Teacher Report assesses: Attention and Academic Issues, Bully Behaviors, Emotion Dysregulation, Externalizing Behavior, Internalizing Problems, and Peer Relationship Problems.
Development Process
PULSE was developed using an IRT-informed, theory-driven item reduction process. Separate multidimensional item response theory analyses were conducted for student and teacher forms. Item selection incorporated discrimination parameters, coverage across the latent continuum, differential item functioning analyses, local dependence analyses, and expert review. The resulting item sets were selected to maximize efficiency while maintaining construct coverage and risk detection capability.
Psychometric Findings
Analyses supported the multidimensional structure of both forms. Student-report and teacher-report models demonstrated strong overall fit, acceptable item functioning, minimal differential item functioning across demographic groups, and strong discrimination characteristics. Retained items provided coverage across the range of psychosocial risk most relevant for universal screening and prevention.
Progress Monitoring and Surveillance
Unlike many traditional school mental health screeners, PULSE was designed to support repeated administration. Schools can monitor changes in student wellbeing, evaluate intervention effectiveness, identify emerging concerns, and track indicators of school functioning over time. This surveillance approach enables continuous improvement and early response rather than reliance on one-time risk identification.

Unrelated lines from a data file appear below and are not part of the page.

(* ===== verification/Schedule.v ===== *)
(** * Research schedule: plans, leases and receipts ([research/scheduler.py])

    The contracts of the research work queue and the planner that turns market sessions and evidence into due work items.
    [ZoneInfo] is a parameter: what the planner uses of a time zone.  pydantic's JSON text of a datetime is a parameter too;
    it only enters the hash of a work payload. *)
From Stdlib Require Import ZArith Lia Ascii String.
From stdpp Require Import base list strings numbers sets gmap list_numbers.
From S2P Require Import Prelude PyDecimal Hashing Domain Text Falsification.
Set Default Goal Selector "!".
Open Scope Z_scope.

(** What is used of [ZoneInfo(name)]: the instant of a local date and time of day (microseconds), and the local date of an
    instant.  An unknown zone raises. *)
Record zone := { combine : date → Z → Z; local_date : Z → date }.
Class ZoneInfo := zoneinfo : string → res zone.

(** pydantic's JSON text of a datetime. *)
Class JsonDatetime := json_datetime : datetime → string.

(** ** Enumerations *)

Inductive ResearchScheduleWorkKind :=
  | WK_DAILY_AGGREGATION | WK_OUTCOME_MATURATION | WK_RESEARCH_MEMORY_MATERIALIZATION | WK_OPERATOR_DEEP_RESEARCH
  | WK_WEEKLY_DEEP_RESEARCH | WK_EVIDENCE_TRIGGERED_RESEARCH.
#[global] Instance ResearchScheduleWorkKind_eq_dec : EqDecision ResearchScheduleWorkKind.
Proof. solve_decision. Defined.

Definition ResearchScheduleWorkKind_value (k : ResearchScheduleWorkKind) : string :=
  match k with
  | WK_DAILY_AGGREGATION => "DAILY_AGGREGATION" | WK_OUTCOME_MATURATION => "OUTCOME_MATURATION"
  | WK_RESEARCH_MEMORY_MATERIALIZATION => "RESEARCH_MEMORY_MATERIALIZATION"
  | WK_OPERATOR_DEEP_RESEARCH => "OPERATOR_DEEP_RESEARCH" | WK_WEEKLY_DEEP_RESEARCH => "WEEKLY_DEEP_RESEARCH"
  | WK_EVIDENCE_TRIGGERED_RESEARCH => "EVIDENCE_TRIGGERED_RESEARCH"
  end.

Inductive ResearchScheduleEventType :=
  | PLANNED | LEASE_ACQUIRED | LEASE_RECLAIMED | DISPATCHED | EXECUTION_LEASE_ACQUIRED | EXECUTION_LEASE_RECLAIMED
  | EXECUTION_LEASE_RENEWED | SUCCEEDED | FAILED.
#[global] Instance ResearchScheduleEventType_eq_dec : EqDecision ResearchScheduleEventType.
Proof. solve_decision. Defined.

Definition ResearchScheduleEventType_value (t : ResearchScheduleEventType) : string :=
  match t with
  | PLANNED => "PLANNED" | LEASE_ACQUIRED => "LEASE_ACQUIRED" | LEASE_RECLAIMED => "LEASE_RECLAIMED" | DISPATCHED => "DISPATCHED"
  | EXECUTION_LEASE_ACQUIRED => "EXECUTION_LEASE_ACQUIRED" | EXECUTION_LEASE_RECLAIMED => "EXECUTION_LEASE_RECLAIMED"
  | EXECUTION_LEASE_RENEWED => "EXECUTION_LEASE_RENEWED" | SUCCEEDED => "SUCCEEDED" | FAILED => "FAILED"
  end.

Inductive ResearchDispatchTarget :=
  | DAILY_AGGREGATION_V1 | OUTCOME_MATURATION_V1 | RESEARCH_MEMORY_MATERIALIZATION_V1 | DEEP_RESEARCH_CYCLE_V1.
#[global] Instance ResearchDispatchTarget_eq_dec : EqDecision ResearchDispatchTarget.
Proof. solve_decision. Defined.

Definition ResearchDispatchTarget_value (t : ResearchDispatchTarget) : string :=
  match t with
  | DAILY_AGGREGATION_V1 => "RESEARCH_DAILY_AGGREGATION_V1" | OUTCOME_MATURATION_V1 => "RESEARCH_OUTCOME_MATURATION_V1"
  | RESEARCH_MEMORY_MATERIALIZATION_V1 => "RESEARCH_MEMORY_MATERIALIZATION_V1" | DEEP_RESEARCH_CYCLE_V1 => "RESEARCH_DEEP_CYCLE_V1"
  end.

(** ** Market sessions and evidence *)

Record VersionedResearchMarketSession := {
  ms_calendar_session_id : string;
  ms_calendar_version : string;
  ms_session_date : date;
  ms_open_at : datetime;
  ms_close_at : datetime;
  ms_available_at : datetime;
  ms_session_hash : string;
}.

Definition validate_VersionedResearchMarketSession (s : VersionedResearchMarketSession) : res VersionedResearchMarketSession :=
  invalid (any_empty [ms_calendar_session_id s; ms_calendar_version s; ms_session_hash s]) "min_length";;
  aware (ms_open_at s);; aware (ms_close_at s);; aware (ms_available_at s);;
  invalid (dt_le (ms_close_at s) (ms_open_at s)) "market session close must follow open";;
  Ok s.

Record ResearchEvidenceMarker := {
  em_source_id : string;
  em_content_hash : string;
  em_first_available_at : datetime;
  em_captured_at : datetime;
}.

Definition validate_ResearchEvidenceMarker (m : ResearchEvidenceMarker) : res ResearchEvidenceMarker :=
  invalid (any_empty [em_source_id m; em_content_hash m]) "min_length";;
  aware (em_first_available_at m);; aware (em_captured_at m);;
  invalid (dt_lt (em_captured_at m) (em_first_available_at m)) "evidence cannot be captured before first availability";;
  Ok m.

(** ** Plans *)

Record ResearchSchedulePlanV1 := {
  pl_schema_version : string;
  pl_work_item_id : string;
  pl_work_kind : ResearchScheduleWorkKind;
  pl_idempotency_key : string;
  pl_schedule_version : string;
  pl_scheduled_for : datetime;
  pl_data_available_cutoff : datetime;
  pl_calendar_session_id : option string;
  pl_calendar_session_hash : option string;
  pl_calendar_version : option string;
  pl_trigger_source_ids : list string;
  pl_trigger_content_hashes : list string;
  pl_trigger_manifest_hash : string;
  pl_operator_trigger_id : option string;
  pl_operator_reason_code : option string;
  pl_config_manifest_hash : string;
  pl_plan_hash : string;
  pl_real_order_routing : bool;
}.
#[global] Instance ResearchSchedulePlanV1_eq_dec : EqDecision ResearchSchedulePlanV1.
Proof. solve_decision. Defined.

Definition opt_str (o : option string) : pyval := match o with Some s => PStr s | None => PNone end.
Definition str_list (l : list string) : pyval := PList (map PStr l).

(** The fields of a plan, with its times written by [time]; the operator fields only when they are set. *)
Definition plan_fields (time : datetime → pyval) (p : ResearchSchedulePlanV1) : list (string * pyval) :=
  [("schema_version", PStr (pl_schema_version p)); ("work_item_id", PStr (pl_work_item_id p));
   ("work_kind", PStr (ResearchScheduleWorkKind_value (pl_work_kind p))); ("idempotency_key", PStr (pl_idempotency_key p));
   ("schedule_version", PStr (pl_schedule_version p)); ("scheduled_for", time (pl_scheduled_for p));
   ("data_available_cutoff", time (pl_data_available_cutoff p)); ("calendar_session_id", opt_str (pl_calendar_session_id p));
   ("calendar_session_hash", opt_str (pl_calendar_session_hash p)); ("calendar_version", opt_str (pl_calendar_version p));
   ("trigger_source_ids", str_list (pl_trigger_source_ids p)); ("trigger_content_hashes", str_list (pl_trigger_content_hashes p));
   ("trigger_manifest_hash", PStr (pl_trigger_manifest_hash p)); ("config_manifest_hash", PStr (pl_config_manifest_hash p));
   ("real_order_routing", PBool (pl_real_order_routing p))]
  ++ match pl_operator_trigger_id p with Some s => [("operator_trigger_id", PStr s)] | None => [] end
  ++ match pl_operator_reason_code p with Some s => [("operator_reason_code", PStr s)] | None => [] end.

Definition _plan_hash_payload (p : ResearchSchedulePlanV1) : pyval := PDict (plan_fields PDatetime p).

Definition schedule_plan_json_payload `{JsonDatetime} (p : ResearchSchedulePlanV1) : pyval :=
  PDict (plan_fields (λ t, PStr (json_datetime t)) p ++ [("plan_hash", PStr (pl_plan_hash p))]).

Definition schedule_plan_payload_hash `{Digest} `{JsonDatetime} (p : ResearchSchedulePlanV1) : res string :=
  canonical_hash (schedule_plan_json_payload p).

(** The hash of a plan's triggers. *)
Definition trigger_hash `{Digest} (source_ids content_hashes : list string) : res string :=
  canonical_hash (PDict [("source_ids", str_list source_ids); ("content_hashes", str_list content_hashes)]).

(** [s.upper()] on ASCII letters. *)
Definition upper_char (c : ascii) : ascii := if ascii_in 97 122 c then ascii_of_N (N_of_ascii c - 32) else c.
Fixpoint upper (s : string) : string := match s with EmptyString => EmptyString | String c s => String (upper_char c) (upper s) end.

(** Pattern ["^[A-Z][A-Z0-9_]{1,79}$"]. *)
Definition reason_code_pattern (s : string) : bool :=
  match s with
  | EmptyString => false
  | String c s => is_upper c && all_chars (λ c, is_upper c || ascii_in 48 57 c || Ascii.eqb c "_"%char) s
                  && (1 <=? Z.of_nat (String.length s)) && (Z.of_nat (String.length s) <=? 79)
  end.

Definition calendar_backed (k : ResearchScheduleWorkKind) : bool := negb (bool_decide (k = WK_EVIDENCE_TRIGGERED_RESEARCH)).
Definition is_None_b {A} (o : option A) : bool := match o with None => true | Some _ => false end.
Definition is_nil {A} (l : list A) : bool := match l with [] => true | _ => false end.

Relationship to the Early Identification System
PULSE is a streamlined extension of the Early Identification System. It retains the conceptual framework, factor structure, and prevention orientation of the EIS while substantially reducing administration burden. The system is intended to provide a practical and scalable method for implementing universal screening and ongoing monitoring in schools.
Positioning Within Nurturing Schools
PULSE aligns with the Nurturing Schools framework by treating mental health as an outcome of everyday educational experiences. The system not only identifies student risk but also provides actionable information about the extent to which schools are fostering conditions associated with engagement, belonging, safety, competence, and healthy development. As such, PULSE functions as both a student wellbeing assessment and a school functioning surveillance system.